DATA SUPPLIED:
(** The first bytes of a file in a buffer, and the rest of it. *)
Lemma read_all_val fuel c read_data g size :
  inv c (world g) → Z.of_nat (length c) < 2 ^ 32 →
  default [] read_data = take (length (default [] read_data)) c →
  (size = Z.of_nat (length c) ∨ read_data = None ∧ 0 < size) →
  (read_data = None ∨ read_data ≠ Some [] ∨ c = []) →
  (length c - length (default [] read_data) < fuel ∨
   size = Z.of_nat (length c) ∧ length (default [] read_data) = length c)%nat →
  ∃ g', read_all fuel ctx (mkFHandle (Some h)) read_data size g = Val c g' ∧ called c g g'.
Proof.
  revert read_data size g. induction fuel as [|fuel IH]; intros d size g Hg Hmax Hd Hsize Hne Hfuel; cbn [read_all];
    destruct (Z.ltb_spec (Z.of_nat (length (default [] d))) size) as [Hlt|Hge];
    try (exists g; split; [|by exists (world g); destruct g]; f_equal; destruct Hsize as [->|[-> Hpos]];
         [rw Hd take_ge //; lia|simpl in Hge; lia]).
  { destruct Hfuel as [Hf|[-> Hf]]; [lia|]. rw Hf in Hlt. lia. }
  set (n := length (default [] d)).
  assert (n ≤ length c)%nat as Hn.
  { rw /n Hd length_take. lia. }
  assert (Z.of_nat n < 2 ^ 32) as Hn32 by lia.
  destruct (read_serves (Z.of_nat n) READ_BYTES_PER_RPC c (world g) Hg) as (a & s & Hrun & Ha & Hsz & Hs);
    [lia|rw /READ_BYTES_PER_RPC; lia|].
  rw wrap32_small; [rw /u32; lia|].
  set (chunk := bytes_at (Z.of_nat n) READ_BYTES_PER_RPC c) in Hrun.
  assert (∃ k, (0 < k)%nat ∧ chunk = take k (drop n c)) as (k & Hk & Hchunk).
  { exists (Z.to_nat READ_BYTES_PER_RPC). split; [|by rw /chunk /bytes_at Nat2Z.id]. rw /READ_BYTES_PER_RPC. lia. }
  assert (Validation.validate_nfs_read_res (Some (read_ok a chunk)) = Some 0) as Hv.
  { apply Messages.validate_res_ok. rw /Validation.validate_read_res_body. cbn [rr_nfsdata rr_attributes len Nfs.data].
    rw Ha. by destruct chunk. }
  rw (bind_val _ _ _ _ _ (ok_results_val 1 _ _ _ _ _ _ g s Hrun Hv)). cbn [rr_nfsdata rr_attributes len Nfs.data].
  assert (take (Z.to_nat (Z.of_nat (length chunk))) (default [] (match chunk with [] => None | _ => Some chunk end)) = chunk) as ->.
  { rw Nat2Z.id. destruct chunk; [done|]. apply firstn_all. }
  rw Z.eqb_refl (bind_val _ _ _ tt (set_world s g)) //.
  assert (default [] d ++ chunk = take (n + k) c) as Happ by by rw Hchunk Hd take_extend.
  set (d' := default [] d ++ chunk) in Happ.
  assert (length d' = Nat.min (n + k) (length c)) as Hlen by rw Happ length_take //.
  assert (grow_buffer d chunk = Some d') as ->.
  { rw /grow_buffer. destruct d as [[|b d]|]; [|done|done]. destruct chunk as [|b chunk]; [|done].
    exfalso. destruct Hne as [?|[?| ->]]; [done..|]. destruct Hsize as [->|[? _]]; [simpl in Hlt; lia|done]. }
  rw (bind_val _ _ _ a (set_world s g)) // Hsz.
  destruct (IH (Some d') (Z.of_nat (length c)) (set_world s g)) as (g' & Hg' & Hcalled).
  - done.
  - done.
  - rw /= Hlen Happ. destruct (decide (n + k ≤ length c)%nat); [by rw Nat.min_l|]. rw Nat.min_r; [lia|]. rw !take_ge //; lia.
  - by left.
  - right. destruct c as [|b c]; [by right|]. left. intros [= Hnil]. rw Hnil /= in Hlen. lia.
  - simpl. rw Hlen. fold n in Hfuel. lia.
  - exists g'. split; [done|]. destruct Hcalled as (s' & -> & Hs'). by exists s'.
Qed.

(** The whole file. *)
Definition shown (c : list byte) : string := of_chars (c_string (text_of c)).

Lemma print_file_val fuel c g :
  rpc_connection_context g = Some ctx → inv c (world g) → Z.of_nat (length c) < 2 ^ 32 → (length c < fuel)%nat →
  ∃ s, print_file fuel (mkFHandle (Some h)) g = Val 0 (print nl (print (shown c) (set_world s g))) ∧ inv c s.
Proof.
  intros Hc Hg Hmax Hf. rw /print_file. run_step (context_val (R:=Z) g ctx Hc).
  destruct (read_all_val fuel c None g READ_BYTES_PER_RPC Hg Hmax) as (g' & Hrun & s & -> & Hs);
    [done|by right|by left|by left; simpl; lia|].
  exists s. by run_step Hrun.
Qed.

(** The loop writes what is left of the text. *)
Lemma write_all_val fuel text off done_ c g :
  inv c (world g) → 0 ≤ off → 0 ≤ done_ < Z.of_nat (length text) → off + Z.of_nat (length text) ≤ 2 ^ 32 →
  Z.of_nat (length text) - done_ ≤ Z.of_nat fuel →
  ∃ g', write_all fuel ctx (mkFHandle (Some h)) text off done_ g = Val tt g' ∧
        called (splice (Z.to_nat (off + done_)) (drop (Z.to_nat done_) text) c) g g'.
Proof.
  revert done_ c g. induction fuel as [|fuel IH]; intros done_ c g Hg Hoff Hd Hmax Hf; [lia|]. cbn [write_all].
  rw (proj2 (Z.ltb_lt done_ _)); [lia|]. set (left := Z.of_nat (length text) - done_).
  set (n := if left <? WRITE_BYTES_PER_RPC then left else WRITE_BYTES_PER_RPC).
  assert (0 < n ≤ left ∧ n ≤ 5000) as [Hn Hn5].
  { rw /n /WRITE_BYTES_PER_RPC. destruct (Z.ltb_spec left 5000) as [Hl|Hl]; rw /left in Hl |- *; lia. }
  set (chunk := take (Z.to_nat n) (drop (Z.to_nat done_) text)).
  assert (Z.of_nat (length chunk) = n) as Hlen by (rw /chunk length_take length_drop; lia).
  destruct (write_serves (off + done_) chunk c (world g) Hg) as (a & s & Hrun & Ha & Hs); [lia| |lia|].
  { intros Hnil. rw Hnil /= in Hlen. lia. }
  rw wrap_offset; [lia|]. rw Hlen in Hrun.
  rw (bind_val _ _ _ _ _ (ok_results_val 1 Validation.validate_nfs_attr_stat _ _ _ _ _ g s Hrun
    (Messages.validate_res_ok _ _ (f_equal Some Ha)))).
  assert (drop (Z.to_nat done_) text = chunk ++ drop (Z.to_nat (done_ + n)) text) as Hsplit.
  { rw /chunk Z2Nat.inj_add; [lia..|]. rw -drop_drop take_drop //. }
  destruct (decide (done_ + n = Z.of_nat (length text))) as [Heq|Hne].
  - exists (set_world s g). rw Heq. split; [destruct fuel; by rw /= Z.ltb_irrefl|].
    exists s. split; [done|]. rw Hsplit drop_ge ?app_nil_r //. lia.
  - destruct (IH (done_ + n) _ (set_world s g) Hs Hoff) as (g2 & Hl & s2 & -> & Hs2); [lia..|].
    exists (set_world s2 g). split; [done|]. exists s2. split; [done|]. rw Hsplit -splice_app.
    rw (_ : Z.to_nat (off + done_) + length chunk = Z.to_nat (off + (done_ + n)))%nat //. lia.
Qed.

WHAT IS EXPECTED:
Your answer must consist solely of the lines above between the line holding "destruct (read_serves (Z.of_nat" and the line holding "rw (bind_val _ _ _ _ _ (ok_results_val 1 _", inclusive, copied exactly.

ANSWER SECTION:
  destruct (read_serves (Z.of_nat n) READ_BYTES_PER_RPC c (world g) Hg) as (a & s & Hrun & Ha & Hsz & Hs);
    [lia|rw /READ_BYTES_PER_RPC; lia|].
  rw wrap32_small; [rw /u32; lia|].
  set (chunk := bytes_at (Z.of_nat n) READ_BYTES_PER_RPC c) in Hrun.
  assert (∃ k, (0 < k)%nat ∧ chunk = take k (drop n c)) as (k & Hk & Hchunk).
  { exists (Z.to_nat READ_BYTES_PER_RPC). split; [|by rw /chunk /bytes_at Nat2Z.id]. rw /READ_BYTES_PER_RPC. lia. }
  assert (Validation.validate_nfs_read_res (Some (read_ok a chunk)) = Some 0) as Hv.
  { apply Messages.validate_res_ok. rw /Validation.validate_read_res_body. cbn [rr_nfsdata rr_attributes len Nfs.data].
    rw Ha. by destruct chunk. }
  rw (bind_val _ _ _ _ _ (ok_results_val 1 _ _ _ _ _ _ g s Hrun Hv)). cbn [rr_nfsdata rr_attributes len Nfs.data].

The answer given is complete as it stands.